PROBLEM TO WORK ON:
Can you quote the lines below exactly, starting at the line with "rewrite Hlook, decide_False." and going through the last one?

DATASET ENTRIES: Begin

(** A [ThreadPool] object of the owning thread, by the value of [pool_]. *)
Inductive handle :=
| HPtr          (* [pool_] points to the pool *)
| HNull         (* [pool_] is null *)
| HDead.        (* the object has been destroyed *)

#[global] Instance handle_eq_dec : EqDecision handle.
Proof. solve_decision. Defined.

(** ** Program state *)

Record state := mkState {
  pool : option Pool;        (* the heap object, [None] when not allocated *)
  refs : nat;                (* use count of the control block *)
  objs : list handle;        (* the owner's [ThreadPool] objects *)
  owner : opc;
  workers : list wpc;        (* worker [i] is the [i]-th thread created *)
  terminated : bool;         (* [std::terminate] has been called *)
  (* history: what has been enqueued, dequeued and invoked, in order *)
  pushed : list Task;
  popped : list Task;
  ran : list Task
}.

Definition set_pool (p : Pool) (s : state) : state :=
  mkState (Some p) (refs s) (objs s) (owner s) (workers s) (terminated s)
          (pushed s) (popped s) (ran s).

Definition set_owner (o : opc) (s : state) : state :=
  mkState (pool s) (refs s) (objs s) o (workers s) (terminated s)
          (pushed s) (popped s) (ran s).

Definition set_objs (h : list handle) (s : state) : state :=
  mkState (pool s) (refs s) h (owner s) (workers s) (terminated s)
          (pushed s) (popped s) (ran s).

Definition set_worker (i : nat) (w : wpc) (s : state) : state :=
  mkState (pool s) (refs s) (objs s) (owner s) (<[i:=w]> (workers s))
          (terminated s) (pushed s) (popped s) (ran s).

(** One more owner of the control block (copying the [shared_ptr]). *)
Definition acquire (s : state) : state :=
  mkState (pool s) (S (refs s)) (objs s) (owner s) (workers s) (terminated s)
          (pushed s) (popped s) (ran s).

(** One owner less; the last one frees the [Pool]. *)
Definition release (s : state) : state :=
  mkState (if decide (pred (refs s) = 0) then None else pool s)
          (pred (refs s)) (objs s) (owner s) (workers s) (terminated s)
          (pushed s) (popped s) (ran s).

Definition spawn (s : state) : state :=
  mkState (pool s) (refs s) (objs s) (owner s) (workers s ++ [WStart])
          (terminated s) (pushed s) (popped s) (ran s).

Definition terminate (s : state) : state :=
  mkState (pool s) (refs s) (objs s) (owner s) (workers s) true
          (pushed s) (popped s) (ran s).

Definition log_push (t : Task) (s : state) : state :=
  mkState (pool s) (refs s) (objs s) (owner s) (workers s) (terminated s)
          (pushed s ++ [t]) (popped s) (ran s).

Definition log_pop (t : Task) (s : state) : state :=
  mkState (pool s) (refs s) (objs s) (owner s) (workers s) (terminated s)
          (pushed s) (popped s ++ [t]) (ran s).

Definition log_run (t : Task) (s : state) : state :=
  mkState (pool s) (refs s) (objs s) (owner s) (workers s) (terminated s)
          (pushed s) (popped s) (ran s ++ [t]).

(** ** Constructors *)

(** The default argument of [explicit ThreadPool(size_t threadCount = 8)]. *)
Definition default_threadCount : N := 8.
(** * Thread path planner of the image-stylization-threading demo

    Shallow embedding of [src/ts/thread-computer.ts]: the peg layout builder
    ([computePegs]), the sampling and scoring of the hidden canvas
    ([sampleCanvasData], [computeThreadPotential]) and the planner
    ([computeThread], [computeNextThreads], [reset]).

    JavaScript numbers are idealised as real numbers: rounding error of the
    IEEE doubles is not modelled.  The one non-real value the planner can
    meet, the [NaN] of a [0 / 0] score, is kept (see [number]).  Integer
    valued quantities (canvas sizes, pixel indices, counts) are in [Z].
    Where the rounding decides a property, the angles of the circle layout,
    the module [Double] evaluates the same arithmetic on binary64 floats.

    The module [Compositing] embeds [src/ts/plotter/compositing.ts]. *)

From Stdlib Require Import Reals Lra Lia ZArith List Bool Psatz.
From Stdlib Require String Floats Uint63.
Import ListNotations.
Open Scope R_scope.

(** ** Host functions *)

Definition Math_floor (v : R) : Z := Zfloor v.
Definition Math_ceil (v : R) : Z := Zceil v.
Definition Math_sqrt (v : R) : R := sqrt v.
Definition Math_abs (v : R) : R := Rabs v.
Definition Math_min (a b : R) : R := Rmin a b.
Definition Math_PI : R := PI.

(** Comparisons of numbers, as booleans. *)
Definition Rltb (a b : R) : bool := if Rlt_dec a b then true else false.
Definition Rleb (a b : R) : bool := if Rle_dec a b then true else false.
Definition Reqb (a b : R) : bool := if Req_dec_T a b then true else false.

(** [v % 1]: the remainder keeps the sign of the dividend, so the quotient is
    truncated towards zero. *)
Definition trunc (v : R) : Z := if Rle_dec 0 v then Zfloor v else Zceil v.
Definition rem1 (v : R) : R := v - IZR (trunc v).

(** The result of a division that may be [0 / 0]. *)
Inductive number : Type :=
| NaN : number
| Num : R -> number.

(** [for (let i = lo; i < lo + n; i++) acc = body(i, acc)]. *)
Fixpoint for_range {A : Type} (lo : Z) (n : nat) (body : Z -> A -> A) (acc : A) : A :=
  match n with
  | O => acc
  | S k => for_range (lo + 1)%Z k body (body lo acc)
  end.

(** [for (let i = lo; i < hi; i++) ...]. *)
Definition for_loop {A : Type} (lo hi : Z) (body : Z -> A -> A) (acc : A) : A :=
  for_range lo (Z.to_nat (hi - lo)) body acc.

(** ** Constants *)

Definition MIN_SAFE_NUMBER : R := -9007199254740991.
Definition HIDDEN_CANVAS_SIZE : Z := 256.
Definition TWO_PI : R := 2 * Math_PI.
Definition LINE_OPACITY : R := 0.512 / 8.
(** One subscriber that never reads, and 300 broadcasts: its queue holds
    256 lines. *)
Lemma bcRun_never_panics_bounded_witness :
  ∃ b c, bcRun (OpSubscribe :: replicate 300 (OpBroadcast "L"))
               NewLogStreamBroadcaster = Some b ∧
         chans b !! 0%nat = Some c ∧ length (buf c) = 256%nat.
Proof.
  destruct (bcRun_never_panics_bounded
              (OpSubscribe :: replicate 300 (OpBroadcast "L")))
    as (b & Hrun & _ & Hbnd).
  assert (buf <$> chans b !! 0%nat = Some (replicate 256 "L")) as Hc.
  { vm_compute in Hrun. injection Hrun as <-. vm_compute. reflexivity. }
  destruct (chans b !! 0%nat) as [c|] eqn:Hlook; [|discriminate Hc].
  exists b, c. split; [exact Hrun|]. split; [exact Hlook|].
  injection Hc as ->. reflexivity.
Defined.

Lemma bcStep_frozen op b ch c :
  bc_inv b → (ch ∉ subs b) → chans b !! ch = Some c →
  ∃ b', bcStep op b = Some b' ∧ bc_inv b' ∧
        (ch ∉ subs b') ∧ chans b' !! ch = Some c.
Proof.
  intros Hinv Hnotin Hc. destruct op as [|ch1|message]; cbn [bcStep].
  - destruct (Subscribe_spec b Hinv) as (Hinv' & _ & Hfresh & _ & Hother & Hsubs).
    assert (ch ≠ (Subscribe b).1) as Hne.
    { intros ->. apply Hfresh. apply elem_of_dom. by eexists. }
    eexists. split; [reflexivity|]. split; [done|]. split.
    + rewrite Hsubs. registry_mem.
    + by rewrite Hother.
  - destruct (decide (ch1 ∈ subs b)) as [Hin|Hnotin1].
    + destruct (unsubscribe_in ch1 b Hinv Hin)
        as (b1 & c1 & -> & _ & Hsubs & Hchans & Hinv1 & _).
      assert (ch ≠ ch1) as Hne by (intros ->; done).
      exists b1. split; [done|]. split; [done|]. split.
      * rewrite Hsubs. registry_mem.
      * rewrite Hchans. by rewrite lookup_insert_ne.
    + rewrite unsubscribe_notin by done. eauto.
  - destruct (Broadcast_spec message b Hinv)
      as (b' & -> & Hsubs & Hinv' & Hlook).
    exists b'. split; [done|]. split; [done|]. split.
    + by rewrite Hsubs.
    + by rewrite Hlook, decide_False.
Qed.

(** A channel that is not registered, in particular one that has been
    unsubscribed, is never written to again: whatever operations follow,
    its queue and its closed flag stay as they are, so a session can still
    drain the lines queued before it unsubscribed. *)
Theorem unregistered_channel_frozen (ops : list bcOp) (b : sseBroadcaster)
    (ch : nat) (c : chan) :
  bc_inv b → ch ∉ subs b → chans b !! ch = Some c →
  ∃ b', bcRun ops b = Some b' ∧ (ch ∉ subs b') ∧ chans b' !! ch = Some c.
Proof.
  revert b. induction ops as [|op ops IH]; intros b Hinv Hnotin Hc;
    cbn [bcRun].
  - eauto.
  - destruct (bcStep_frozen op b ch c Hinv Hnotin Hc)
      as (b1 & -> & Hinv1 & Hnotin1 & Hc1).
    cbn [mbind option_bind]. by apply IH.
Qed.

DATASET ENTRIES: End

WRITTEN REPLY:
    + by rewrite Hlook, decide_False.
Qed.

(** A channel that is not registered, in particular one that has been
    unsubscribed, is never written to again: whatever operations follow,
    its queue and its closed flag stay as they are, so a session can still
    drain the lines queued before it unsubscribed. *)
Theorem unregistered_channel_frozen (ops : list bcOp) (b : sseBroadcaster)
    (ch : nat) (c : chan) :
  bc_inv b → ch ∉ subs b → chans b !! ch = Some c →
  ∃ b', bcRun ops b = Some b' ∧ (ch ∉ subs b') ∧ chans b' !! ch = Some c.
Proof.
  revert b. induction ops as [|op ops IH]; intros b Hinv Hnotin Hc;
    cbn [bcRun].
  - eauto.
  - destruct (bcStep_frozen op b ch c Hinv Hnotin Hc)
      as (b1 & -> & Hinv1 & Hnotin1 & Hc1).
    cbn [mbind option_bind]. by apply IH.
Qed.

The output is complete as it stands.